(Dataset entries)
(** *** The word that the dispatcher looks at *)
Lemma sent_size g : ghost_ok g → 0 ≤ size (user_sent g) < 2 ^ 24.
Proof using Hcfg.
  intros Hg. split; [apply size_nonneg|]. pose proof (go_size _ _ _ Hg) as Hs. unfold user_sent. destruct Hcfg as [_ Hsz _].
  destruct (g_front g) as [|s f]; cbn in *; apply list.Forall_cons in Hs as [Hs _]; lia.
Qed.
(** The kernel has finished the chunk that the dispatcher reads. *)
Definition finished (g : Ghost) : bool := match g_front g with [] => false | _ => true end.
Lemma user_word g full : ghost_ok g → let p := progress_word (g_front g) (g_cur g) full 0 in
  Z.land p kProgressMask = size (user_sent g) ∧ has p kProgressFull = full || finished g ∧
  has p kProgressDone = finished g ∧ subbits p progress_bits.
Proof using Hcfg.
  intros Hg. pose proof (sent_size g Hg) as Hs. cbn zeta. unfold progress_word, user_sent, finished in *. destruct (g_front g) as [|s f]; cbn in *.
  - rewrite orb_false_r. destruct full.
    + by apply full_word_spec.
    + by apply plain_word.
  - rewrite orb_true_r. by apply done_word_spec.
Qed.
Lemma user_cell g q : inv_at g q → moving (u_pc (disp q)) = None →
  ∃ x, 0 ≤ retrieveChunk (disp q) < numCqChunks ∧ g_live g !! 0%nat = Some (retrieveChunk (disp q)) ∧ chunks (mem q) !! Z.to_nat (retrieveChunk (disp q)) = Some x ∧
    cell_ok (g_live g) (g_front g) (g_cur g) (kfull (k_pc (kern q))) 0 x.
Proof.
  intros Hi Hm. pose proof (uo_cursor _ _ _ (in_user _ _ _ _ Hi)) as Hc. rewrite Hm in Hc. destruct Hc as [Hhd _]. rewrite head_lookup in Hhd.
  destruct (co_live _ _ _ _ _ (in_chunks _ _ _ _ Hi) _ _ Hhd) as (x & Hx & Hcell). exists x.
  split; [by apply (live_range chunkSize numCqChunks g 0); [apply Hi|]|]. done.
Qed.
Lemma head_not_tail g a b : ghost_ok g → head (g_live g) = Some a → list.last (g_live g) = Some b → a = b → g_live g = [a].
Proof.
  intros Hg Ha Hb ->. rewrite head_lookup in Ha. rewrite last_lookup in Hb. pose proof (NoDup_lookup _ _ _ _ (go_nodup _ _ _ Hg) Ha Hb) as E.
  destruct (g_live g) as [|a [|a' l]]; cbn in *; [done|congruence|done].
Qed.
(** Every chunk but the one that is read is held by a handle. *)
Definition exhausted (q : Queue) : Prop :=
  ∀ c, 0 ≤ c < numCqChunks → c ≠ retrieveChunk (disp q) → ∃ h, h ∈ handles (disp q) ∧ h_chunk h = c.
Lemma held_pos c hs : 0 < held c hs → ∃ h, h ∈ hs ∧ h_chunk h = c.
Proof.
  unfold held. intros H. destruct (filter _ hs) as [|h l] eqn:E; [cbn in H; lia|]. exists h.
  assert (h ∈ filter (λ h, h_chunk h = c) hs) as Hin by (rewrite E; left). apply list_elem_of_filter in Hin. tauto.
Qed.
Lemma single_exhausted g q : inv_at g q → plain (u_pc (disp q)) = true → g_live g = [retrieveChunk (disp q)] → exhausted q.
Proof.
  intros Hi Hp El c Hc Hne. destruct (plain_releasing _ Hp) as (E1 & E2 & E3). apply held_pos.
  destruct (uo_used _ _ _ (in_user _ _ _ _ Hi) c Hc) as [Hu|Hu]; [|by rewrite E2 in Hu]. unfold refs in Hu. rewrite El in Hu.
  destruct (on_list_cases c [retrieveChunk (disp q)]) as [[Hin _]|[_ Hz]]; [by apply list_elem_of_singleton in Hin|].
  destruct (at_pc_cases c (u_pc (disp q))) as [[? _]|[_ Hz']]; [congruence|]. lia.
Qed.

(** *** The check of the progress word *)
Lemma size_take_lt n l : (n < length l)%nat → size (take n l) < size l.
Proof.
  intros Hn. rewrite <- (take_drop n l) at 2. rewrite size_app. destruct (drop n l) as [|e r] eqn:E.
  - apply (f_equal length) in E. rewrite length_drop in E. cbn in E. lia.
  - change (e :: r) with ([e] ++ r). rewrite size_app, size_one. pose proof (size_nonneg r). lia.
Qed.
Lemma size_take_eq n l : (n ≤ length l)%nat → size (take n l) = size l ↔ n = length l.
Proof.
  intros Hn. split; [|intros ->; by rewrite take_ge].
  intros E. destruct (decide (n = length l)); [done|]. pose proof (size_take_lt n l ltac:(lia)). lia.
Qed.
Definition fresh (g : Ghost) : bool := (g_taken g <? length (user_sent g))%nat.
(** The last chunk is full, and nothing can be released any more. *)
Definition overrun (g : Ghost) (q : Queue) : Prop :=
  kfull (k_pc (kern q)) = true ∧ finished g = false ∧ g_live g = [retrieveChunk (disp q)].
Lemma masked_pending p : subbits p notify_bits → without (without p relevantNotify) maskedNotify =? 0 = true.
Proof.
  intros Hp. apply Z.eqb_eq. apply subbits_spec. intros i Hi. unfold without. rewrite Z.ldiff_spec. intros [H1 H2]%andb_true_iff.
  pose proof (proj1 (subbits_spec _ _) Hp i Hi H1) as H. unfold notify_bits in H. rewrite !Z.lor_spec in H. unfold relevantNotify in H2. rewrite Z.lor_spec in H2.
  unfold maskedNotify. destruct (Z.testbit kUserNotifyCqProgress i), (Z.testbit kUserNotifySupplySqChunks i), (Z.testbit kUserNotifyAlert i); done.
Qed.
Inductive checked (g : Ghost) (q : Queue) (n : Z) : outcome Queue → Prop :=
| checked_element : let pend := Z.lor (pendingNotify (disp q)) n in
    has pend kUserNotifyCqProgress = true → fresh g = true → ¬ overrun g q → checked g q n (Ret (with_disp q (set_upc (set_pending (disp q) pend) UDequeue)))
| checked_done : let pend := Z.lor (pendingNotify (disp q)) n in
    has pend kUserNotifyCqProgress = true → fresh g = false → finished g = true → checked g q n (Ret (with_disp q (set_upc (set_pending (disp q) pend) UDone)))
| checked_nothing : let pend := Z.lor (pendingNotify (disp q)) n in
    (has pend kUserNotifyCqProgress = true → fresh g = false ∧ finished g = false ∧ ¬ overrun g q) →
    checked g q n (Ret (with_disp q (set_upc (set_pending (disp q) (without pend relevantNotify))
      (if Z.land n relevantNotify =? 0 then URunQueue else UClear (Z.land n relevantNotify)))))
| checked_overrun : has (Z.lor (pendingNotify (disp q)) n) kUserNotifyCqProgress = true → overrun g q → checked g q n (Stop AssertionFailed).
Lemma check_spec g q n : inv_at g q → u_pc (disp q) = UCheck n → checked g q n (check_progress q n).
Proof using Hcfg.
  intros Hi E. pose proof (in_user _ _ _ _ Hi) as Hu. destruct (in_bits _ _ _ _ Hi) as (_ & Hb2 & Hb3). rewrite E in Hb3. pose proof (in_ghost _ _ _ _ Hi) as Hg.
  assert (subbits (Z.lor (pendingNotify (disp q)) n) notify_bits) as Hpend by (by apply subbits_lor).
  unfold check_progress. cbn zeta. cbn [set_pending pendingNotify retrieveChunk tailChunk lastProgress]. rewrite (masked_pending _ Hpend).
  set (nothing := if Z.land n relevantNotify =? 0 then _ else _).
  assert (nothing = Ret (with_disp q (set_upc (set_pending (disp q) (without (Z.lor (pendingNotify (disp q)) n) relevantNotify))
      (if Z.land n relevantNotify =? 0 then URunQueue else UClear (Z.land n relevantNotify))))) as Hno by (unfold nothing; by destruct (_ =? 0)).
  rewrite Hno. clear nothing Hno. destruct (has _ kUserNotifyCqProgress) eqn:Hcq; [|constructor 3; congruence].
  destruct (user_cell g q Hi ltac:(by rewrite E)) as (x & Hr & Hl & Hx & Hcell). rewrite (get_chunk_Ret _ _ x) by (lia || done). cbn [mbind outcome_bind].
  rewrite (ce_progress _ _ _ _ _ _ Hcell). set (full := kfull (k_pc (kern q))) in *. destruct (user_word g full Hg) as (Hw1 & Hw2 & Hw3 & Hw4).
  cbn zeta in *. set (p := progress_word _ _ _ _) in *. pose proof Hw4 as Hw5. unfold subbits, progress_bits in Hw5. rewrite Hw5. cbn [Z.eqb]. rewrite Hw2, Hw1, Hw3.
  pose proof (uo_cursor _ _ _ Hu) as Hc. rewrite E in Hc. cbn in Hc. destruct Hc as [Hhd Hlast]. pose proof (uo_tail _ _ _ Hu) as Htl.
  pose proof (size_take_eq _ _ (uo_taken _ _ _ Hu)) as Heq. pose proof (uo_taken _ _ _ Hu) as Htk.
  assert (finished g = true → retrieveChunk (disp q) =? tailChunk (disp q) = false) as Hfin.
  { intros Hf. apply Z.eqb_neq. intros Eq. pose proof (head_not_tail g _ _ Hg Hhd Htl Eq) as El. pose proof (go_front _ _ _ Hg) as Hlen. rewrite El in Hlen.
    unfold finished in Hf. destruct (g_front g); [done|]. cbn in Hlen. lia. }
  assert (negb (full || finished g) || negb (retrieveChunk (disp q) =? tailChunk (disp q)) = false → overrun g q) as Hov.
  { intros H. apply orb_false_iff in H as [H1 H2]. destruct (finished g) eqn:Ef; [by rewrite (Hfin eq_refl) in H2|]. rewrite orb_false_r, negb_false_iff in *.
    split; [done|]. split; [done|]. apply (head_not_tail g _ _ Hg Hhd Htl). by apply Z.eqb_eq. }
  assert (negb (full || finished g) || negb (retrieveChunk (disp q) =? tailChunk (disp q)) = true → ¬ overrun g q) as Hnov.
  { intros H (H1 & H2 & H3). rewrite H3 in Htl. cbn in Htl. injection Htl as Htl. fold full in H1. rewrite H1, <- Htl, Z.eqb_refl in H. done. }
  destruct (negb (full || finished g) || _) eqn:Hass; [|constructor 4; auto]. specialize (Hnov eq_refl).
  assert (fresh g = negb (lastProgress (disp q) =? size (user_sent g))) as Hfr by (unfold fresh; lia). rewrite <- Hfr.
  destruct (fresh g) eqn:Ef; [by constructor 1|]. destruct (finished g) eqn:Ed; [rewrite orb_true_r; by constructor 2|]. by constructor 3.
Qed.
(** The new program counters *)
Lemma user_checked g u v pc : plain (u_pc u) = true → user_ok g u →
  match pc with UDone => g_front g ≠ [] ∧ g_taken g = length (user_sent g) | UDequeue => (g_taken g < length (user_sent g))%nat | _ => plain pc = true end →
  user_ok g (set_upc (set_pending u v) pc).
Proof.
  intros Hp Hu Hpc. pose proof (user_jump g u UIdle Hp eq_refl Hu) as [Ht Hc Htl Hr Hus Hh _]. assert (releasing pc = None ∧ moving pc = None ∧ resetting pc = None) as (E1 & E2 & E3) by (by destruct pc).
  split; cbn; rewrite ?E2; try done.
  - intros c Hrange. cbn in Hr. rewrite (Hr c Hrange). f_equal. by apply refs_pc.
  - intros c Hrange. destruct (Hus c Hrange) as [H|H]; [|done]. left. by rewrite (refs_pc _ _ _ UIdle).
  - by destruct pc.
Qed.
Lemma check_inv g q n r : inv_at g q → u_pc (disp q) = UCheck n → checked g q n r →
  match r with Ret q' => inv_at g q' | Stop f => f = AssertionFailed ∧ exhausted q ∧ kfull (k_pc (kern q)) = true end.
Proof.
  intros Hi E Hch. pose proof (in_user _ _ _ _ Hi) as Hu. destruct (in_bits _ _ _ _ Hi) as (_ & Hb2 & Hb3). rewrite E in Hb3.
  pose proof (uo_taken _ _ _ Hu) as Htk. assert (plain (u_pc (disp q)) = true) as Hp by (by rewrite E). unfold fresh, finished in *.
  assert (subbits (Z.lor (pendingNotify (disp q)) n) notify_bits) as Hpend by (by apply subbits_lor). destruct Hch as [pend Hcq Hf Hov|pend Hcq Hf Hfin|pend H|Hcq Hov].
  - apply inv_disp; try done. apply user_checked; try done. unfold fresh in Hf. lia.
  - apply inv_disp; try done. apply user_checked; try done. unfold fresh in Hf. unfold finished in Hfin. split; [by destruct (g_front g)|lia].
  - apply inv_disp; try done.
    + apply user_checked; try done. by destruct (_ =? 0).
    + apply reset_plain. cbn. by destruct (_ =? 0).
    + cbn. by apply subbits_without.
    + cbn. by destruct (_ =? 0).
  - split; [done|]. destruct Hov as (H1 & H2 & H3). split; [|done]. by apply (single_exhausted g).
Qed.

DIRECTIONS – Your task is to retype the entries verbatim, starting with the line that holds "checked_element : let" and stopping after the line that holds "destruct (user_cell g".

SOLUTION BELOW –
| checked_element : let pend := Z.lor (pendingNotify (disp q)) n in
    has pend kUserNotifyCqProgress = true → fresh g = true → ¬ overrun g q → checked g q n (Ret (with_disp q (set_upc (set_pending (disp q) pend) UDequeue)))
| checked_done : let pend := Z.lor (pendingNotify (disp q)) n in
    has pend kUserNotifyCqProgress = true → fresh g = false → finished g = true → checked g q n (Ret (with_disp q (set_upc (set_pending (disp q) pend) UDone)))
| checked_nothing : let pend := Z.lor (pendingNotify (disp q)) n in
    (has pend kUserNotifyCqProgress = true → fresh g = false ∧ finished g = false ∧ ¬ overrun g q) →
    checked g q n (Ret (with_disp q (set_upc (set_pending (disp q) (without pend relevantNotify))
      (if Z.land n relevantNotify =? 0 then URunQueue else UClear (Z.land n relevantNotify)))))
| checked_overrun : has (Z.lor (pendingNotify (disp q)) n) kUserNotifyCqProgress = true → overrun g q → checked g q n (Stop AssertionFailed).
Lemma check_spec g q n : inv_at g q → u_pc (disp q) = UCheck n → checked g q n (check_progress q n).
Proof using Hcfg.
  intros Hi E. pose proof (in_user _ _ _ _ Hi) as Hu. destruct (in_bits _ _ _ _ Hi) as (_ & Hb2 & Hb3). rewrite E in Hb3. pose proof (in_ghost _ _ _ _ Hi) as Hg.
  assert (subbits (Z.lor (pendingNotify (disp q)) n) notify_bits) as Hpend by (by apply subbits_lor).
  unfold check_progress. cbn zeta. cbn [set_pending pendingNotify retrieveChunk tailChunk lastProgress]. rewrite (masked_pending _ Hpend).
  set (nothing := if Z.land n relevantNotify =? 0 then _ else _).
  assert (nothing = Ret (with_disp q (set_upc (set_pending (disp q) (without (Z.lor (pendingNotify (disp q)) n) relevantNotify))
      (if Z.land n relevantNotify =? 0 then URunQueue else UClear (Z.land n relevantNotify))))) as Hno by (unfold nothing; by destruct (_ =? 0)).
  rewrite Hno. clear nothing Hno. destruct (has _ kUserNotifyCqProgress) eqn:Hcq; [|constructor 3; congruence].
  destruct (user_cell g q Hi ltac:(by rewrite E)) as (x & Hr & Hl & Hx & Hcell). rewrite (get_chunk_Ret _ _ x) by (lia || done). cbn [mbind outcome_bind].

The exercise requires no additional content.